• Assigned task: Read through the entries below and copy each line where "MixOper" turns up.

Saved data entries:
▼

(* ===== verification/Edits.v ===== *)
(** * Edits of the library by the user

    The requests of [backend/main/src/api/process_qcm.rs] that change the user's own mixes and
    the play counts, with [append_songs], [remove_songs] and [reorder_append] of
    [backend/core/src/model/mix.rs]. What they do under the guards of [Coordinator.v]. *)
From S2P Require Import Prelude Tables Filters.
From stdpp Require Import options.

Open Scope string_scope.
Open Scope Z_scope.
Open Scope list_scope.

#[global] Instance mix_type_eq_dec : EqDecision MixType.t.
Proof. solve_decision. Defined.

(** ** Songs of mixes ([model/mix.rs]) *)

(** The surrogate keys of the rows of a mix are not part of the tables: the order of its rows
    by their keys, given those inserted last, in the order of their insertion. *)
Class RowIds := by_id : list Z → list Z → list Z.

(** [DbOper::insert] of a song at position 0: a row that is there keeps its position. *)
Definition upsert_mix_song (mix song now : Z) (t : Tables) : result DbErr Tables :=
  ensure (has (t_mix t) mix && has (t_song t) song) ForeignKey ;;
  let order := match t_rel_mix_song t !! (mix, song) with Some r => ms_order r | None => 0 end in
  mret (with_rel_mix_song (<[(mix, song) := mk_MixSong order now]>) t).
Fixpoint upsert_mix_songs (mix : Z) (songs : list Z) (now : Z) (t : Tables) : result DbErr Tables :=
  match songs with
  | [] => mret t
  | s :: songs => t ← upsert_mix_song mix s now t ; upsert_mix_songs mix songs now t
  end.

Definition mix_rows (t : Tables) (mix : Z) : list (Z * MixSong) :=
  omap (λ kr : Z * Z * MixSong, if kr.1.1 =? mix then Some (kr.1.2, kr.2) else None)
    (map_to_list (t_rel_mix_song t)).
(** [COALESCE(MAX(order_idx), -1)]. *)
Definition max_order (rows : list (Z * MixSong)) : Z :=
  match rows with
  | [] => -1
  | (_, r) :: rows => foldr (λ sr m, Z.max (ms_order sr.2) m) (ms_order r) rows
  end.
(** The songs at position 0. *)
Definition unplaced (t : Tables) (mix : Z) : list Z :=
  (filter (λ sr : Z * MixSong, ms_order sr.2 = 0) (mix_rows t mix)).*1.
(** Songs not in the mix yet, as they are inserted. *)
Fixpoint fresh (t : Tables) (mix : Z) (seen songs : list Z) : list Z :=
  match songs with
  | [] => []
  | s :: songs =>
      if has (t_rel_mix_song t) (mix, s) || bool_decide (s ∈ seen) then fresh t mix seen songs
      else s :: fresh t mix (s :: seen) songs
  end.

Definition set_order (mix song order : Z) (t : Tables) : Tables :=
  with_rel_mix_song (alter (λ r, mk_MixSong order (ms_update r)) (mix, song)) t.
(** The songs at position 0 move behind all others, in the order of their keys. *)
Fixpoint place (mix : Z) (songs : list Z) (order : Z) (t : Tables) : Tables :=
  match songs with
  | [] => t
  | s :: songs => place mix songs (order + 1) (set_order mix s order t)
  end.
Definition update_track_count (mix delta now : Z) (t : Tables) : Tables :=
  if delta =? 0 then t else
  with_mix (alter (λ r, mk_Mix (mx_name r) (mx_track_count r + delta) (mx_mix_type r)
    (mx_sort_name r) (mx_description r) (mx_remote r) (mx_create r) now (mx_content_update r)) mix) t.

Module MixOper.
Inductive t := AddSongs | RemoveSongs | AddAlbums | Unspecified.
End MixOper.
Module PlaylogAction.
Inductive t := Unspecified | Play | Pause | Stop | Next | Prev.
End PlaylogAction.

Section mixes.
Context `{RowIds}.

Definition reorder_append (mix : Z) (inserted : list Z) (t : Tables) : Tables :=
  place mix (by_id inserted (unplaced t mix)) (max_order (mix_rows t mix) + 1) t.
Definition append_songs (mix : Z) (songs : list Z) (now : Z) (t : Tables) : result DbErr (Z * Tables) :=
  let inserted := fresh t mix [] songs in
  t ← upsert_mix_songs mix songs now t ;
  let count := zlen (unplaced t mix) in
  mret (count, update_track_count mix count now (reorder_append mix inserted t)).
Definition remove_songs (mix : Z) (songs : list Z) (now : Z) (t : Tables) : Z * Tables :=
  let t' := with_rel_mix_song (sieve (λ k _, negb ((k.1 =? mix) && bool_decide (k.2 ∈ songs)))) t in
  let n := zlen (mix_rows t mix) - zlen (mix_rows t' mix) in
  (n, update_track_count mix (- n) now t').

(** ** Requests *)

Inductive EditError :=
| BadField (e : IdError)
| Db (e : DbErr)
| NotImplementedOper
| NoSuchSong (id : Z)
| UnexpectedPayload.
Record MixManipulateReq := mk_MixManipulateReq {
  mm_id : option Z; mm_oper : MixOper.t; mm_songs : list Z; mm_albums : list Z
}.

(** What the handlers work on: the tables, and what each provider is playing. *)
Record Desk := mk_Desk { dk_tables : Tables; dk_playing : gmap Z (Z * string) }.
Definition EditM (A : Type) : Type := ST Desk EditError A.
Definition field {A} (r : result IdError A) : EditM A := lift (map_err BadField r).
Definition edit (f : Tables → Tables) : EditM unit :=
  modify (λ d, mk_Desk (f (dk_tables d)) (dk_playing d)).
Definition try_edit {A} (f : Tables → result DbErr (A * Tables)) : EditM A := λ d,
  match f (dk_tables d) with
  | Ok (a, t) => (Ok a, mk_Desk t (dk_playing d))
  | Err e => (Err (Db e), d)
  end.

(** Songs of albums. The query has no [ORDER BY]: their order is the database's choice, here that
    of [map_to_list]. *)
Definition songs_of (albums : list Z) (t : Tables) : list Z :=
  (filter (λ sr : Z * Song, is_some_and (so_album sr.2) (λ a, bool_decide (a ∈ albums)) = true)
    (map_to_list (t_song t))).*1.
Definition mix_manipulate (r : MixManipulateReq) (now : Z) : EditM Z :=
  mix ← field (required (mm_id r) "mix_id") ;
  songs ← field (checked (mm_songs r) "song_ids") ;
  albums ← field (checked (mm_albums r) "album_ids") ;
  in_txn match mm_oper r with
    | MixOper.AddSongs => try_edit (append_songs mix songs now)
    | MixOper.RemoveSongs => try_edit (λ t, Ok (remove_songs mix songs now t))
    | MixOper.AddAlbums =>
        ids ← gets (λ d, songs_of albums (dk_tables d)) ; try_edit (append_songs mix ids now)
    | MixOper.Unspecified => fail NotImplementedOper
    end.
(** The songs of the request are checked and then left alone. *)
Definition create_mix (name : string) (songs : list Z) (now : Z) : EditM Z :=
  field (checked songs "song_ids") ;;
  try_edit (insert_mix (mk_Mix name 0 MixType.Normal None "" None now now 0)).
Definition set_mix_type (ty : MixType.t) (now : Z) (r : Mix) : Mix :=
  mk_Mix (mx_name r) (mx_track_count r) ty (mx_sort_name r) (mx_description r) (mx_remote r)
    (mx_create r) now (mx_content_update r).
(** The user's own mixes go; links to remote mixes become cached ones. *)
Definition delete_mix (ids : list Z) (now : Z) : EditM unit :=
  ids ← field (checked ids "mix_ids") ;
  edit (delete_mixes (λ i r, bool_decide (i ∈ ids) && bool_decide (mx_mix_type r = MixType.Normal))) ;;
  edit (with_mix (map_imap (λ i r, Some
    (if bool_decide (i ∈ ids) && bool_decide (mx_mix_type r = MixType.Link)
     then set_mix_type MixType.Cache now r else r)))).
Definition link_mix (ids : list Z) (now : Z) : EditM unit :=
  ids ← field (checked ids "mix_ids") ;
  edit (with_mix (map_imap (λ i r, Some
    (if bool_decide (i ∈ ids) then set_mix_type MixType.Link now r else r)))).

(** ** Play log *)

Definition log_play (timestamp now id : Z) (t : Tables) : result DbErr (unit * Tables) :=
  match t_dynamic t !! id with
  | None => t ← insert_dynamic id (mk_Dynamic false 1 0 None (Some timestamp) None None now) t ; mret (tt, t)
  | Some d => mret (tt, with_dynamic (<[id :=
      mk_Dynamic (dy_external d) (dy_play_count d + 1) (dy_remote_play_count d) (dy_last_position d)
        (Some timestamp) (dy_remote_last_played d) (dy_favorite d) (dy_update d)]>) t)
  end.
(** What was done is answered with an error: the handler ends without returning a response. *)
Definition playlog (song : option Z) (action : PlaylogAction.t) (timestamp now : Z) : EditM unit :=
  id ← field (required song "song_id") ;
  so ← gets (λ d, t_song (dk_tables d) !! id) ;
  so ← lift (ok_or so (NoSuchSong id)) ;
  it ← gets (λ d, t_item (dk_tables d) !! id) ;
  match it with
  | Some it =>
      match action with
      | PlaylogAction.Play =>
          modify (λ d, mk_Desk (dk_tables d) (<[i_provider it := (id, i_native it)]> (dk_playing d)))
      | PlaylogAction.Stop =>
          modify (λ d, mk_Desk (dk_tables d) (delete (i_provider it) (dk_playing d)))
      | _ => mret tt
      end
  | None => mret tt
  end ;;
  in_txn (try_edit (log_play timestamp now id) ;;
          match so_album so with
          | Some album => try_edit (log_play timestamp now album)
          | None => mret tt
          end) ;;
  fail UnexpectedPayload.
End mixes.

▲

• Exercise result:
Module MixOper.
End MixOper.
  mm_id : option Z; mm_oper : MixOper.t; mm_songs : list Z; mm_albums : list Z
    | MixOper.AddSongs => try_edit (append_songs mix songs now)
    | MixOper.RemoveSongs => try_edit (λ t, Ok (remove_songs mix songs now t))
    | MixOper.AddAlbums =>
    | MixOper.Unspecified => fail NotImplementedOper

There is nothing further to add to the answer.